◆ **Task directions**: Reproduce exactly, and only, the lines below from the one containing "[d], and the" through the one containing "exists d, (cleanup".

Dataset entries

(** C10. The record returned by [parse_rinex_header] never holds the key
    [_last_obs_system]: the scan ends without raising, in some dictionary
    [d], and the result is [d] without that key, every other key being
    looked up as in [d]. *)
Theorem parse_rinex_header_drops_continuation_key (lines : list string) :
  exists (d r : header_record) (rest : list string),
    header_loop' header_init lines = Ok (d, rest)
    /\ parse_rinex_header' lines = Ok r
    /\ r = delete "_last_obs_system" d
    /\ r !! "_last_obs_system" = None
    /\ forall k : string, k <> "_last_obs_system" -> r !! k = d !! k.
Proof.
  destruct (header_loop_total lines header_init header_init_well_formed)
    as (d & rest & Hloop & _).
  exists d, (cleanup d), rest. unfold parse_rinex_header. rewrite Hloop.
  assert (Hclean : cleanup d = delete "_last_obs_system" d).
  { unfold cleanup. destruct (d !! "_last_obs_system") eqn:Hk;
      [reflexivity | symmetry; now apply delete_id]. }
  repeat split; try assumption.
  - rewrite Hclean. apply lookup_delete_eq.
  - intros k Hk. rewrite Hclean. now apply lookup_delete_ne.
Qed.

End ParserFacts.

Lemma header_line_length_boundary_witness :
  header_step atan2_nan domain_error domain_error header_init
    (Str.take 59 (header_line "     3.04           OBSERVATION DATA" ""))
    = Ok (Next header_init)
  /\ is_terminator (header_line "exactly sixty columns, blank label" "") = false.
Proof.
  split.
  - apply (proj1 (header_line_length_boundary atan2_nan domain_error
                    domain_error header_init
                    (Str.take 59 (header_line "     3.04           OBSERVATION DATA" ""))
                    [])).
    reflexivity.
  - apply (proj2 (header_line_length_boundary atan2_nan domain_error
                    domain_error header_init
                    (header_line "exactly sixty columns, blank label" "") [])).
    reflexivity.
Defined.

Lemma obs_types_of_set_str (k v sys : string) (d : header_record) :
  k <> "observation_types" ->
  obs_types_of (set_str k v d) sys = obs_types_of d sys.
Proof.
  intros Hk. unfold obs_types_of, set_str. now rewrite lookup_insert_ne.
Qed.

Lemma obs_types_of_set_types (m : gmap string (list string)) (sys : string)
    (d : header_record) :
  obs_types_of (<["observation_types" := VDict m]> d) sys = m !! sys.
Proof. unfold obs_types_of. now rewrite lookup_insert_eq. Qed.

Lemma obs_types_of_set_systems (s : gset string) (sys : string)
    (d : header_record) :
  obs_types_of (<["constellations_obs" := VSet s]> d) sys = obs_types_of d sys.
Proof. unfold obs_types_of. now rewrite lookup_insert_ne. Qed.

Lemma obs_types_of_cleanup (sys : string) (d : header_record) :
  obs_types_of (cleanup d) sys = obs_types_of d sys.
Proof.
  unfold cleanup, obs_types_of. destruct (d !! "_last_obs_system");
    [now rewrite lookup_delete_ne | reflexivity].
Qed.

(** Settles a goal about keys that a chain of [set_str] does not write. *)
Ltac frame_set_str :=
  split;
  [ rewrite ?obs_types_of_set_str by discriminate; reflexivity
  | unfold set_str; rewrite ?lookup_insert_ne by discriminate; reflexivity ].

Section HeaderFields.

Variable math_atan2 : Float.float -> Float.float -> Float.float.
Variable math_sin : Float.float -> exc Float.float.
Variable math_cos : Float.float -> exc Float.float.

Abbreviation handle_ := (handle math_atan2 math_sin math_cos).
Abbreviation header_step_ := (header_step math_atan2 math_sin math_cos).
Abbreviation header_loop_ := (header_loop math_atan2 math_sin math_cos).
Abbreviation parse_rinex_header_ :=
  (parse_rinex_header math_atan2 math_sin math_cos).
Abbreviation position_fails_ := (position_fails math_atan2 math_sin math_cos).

==

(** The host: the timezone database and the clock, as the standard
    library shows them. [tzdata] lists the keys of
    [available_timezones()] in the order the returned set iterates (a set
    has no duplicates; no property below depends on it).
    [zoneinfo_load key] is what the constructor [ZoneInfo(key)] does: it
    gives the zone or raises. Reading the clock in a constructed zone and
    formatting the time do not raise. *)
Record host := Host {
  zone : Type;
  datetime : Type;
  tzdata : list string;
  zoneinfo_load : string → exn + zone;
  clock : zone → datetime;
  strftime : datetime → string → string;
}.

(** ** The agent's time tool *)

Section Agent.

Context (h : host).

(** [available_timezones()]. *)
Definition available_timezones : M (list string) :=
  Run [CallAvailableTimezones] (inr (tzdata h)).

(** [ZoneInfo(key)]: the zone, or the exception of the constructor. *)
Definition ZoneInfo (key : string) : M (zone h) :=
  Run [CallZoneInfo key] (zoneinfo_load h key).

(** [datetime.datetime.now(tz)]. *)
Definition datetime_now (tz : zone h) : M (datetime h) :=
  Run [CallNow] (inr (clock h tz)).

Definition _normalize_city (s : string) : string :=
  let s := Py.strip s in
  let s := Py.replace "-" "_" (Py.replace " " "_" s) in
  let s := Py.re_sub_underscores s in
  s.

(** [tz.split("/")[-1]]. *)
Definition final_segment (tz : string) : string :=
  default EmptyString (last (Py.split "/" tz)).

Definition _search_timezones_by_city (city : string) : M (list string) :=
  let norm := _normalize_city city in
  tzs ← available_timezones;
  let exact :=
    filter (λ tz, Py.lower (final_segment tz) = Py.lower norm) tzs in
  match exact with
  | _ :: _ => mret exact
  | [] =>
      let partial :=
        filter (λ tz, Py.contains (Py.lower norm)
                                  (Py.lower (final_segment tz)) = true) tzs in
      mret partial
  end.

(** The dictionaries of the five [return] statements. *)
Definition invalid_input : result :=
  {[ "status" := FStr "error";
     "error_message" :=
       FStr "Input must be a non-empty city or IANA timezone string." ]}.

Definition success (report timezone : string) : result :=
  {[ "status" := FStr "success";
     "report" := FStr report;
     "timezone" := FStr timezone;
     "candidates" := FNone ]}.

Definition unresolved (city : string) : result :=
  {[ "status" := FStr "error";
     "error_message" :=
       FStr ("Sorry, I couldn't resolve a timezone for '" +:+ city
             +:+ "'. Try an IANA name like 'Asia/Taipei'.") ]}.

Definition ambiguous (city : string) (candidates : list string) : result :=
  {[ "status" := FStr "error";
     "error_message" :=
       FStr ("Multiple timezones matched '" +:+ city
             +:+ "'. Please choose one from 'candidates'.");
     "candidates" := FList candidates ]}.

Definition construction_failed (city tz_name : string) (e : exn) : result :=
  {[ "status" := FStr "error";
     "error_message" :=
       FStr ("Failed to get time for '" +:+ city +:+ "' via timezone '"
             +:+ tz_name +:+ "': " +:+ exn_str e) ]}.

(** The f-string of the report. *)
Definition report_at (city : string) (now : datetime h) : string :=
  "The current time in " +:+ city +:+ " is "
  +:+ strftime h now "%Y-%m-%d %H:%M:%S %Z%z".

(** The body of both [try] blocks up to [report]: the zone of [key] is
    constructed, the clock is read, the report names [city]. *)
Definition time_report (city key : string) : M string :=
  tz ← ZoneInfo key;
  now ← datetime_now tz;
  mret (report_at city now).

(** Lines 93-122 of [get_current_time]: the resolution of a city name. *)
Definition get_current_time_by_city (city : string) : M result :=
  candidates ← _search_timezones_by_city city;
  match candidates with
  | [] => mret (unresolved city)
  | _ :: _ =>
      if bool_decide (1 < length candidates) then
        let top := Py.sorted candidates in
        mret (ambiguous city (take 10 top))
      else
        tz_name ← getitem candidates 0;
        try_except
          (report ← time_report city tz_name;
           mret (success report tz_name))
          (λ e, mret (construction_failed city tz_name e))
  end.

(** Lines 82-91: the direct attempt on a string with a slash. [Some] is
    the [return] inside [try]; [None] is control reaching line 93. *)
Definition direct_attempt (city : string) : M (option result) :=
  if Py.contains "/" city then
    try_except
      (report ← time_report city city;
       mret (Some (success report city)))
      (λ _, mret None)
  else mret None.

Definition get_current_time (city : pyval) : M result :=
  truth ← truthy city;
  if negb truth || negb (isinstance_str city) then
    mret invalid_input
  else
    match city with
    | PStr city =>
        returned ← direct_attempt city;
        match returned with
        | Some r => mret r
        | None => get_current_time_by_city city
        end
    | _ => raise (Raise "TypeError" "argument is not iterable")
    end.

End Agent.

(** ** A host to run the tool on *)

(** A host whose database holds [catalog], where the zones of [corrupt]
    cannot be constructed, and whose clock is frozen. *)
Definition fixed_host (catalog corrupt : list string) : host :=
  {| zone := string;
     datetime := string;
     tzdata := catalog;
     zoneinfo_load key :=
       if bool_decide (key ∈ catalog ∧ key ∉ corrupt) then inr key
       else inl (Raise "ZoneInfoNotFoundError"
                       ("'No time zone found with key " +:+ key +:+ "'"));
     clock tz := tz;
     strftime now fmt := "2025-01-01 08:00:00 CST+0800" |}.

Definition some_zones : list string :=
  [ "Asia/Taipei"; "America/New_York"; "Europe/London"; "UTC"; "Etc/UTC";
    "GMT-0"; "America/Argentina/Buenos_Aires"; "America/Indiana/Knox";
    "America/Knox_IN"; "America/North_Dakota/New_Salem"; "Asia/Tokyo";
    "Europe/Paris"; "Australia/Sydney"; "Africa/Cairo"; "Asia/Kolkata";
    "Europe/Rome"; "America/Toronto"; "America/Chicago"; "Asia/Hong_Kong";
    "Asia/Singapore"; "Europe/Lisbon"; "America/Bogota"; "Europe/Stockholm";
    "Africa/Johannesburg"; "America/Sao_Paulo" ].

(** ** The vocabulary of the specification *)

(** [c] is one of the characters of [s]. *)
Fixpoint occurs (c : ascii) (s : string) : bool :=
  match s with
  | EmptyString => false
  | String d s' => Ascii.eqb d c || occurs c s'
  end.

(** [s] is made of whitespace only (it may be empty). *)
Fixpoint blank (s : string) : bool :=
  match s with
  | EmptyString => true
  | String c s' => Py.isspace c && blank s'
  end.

◆ **Answer box**:
    [d], and the result is [d] without that key, every other key being
    looked up as in [d]. *)
Theorem parse_rinex_header_drops_continuation_key (lines : list string) :
  exists (d r : header_record) (rest : list string),
    header_loop' header_init lines = Ok (d, rest)
    /\ parse_rinex_header' lines = Ok r
    /\ r = delete "_last_obs_system" d
    /\ r !! "_last_obs_system" = None
    /\ forall k : string, k <> "_last_obs_system" -> r !! k = d !! k.
Proof.
  destruct (header_loop_total lines header_init header_init_well_formed)
    as (d & rest & Hloop & _).
  exists d, (cleanup d), rest. unfold parse_rinex_header. rewrite Hloop.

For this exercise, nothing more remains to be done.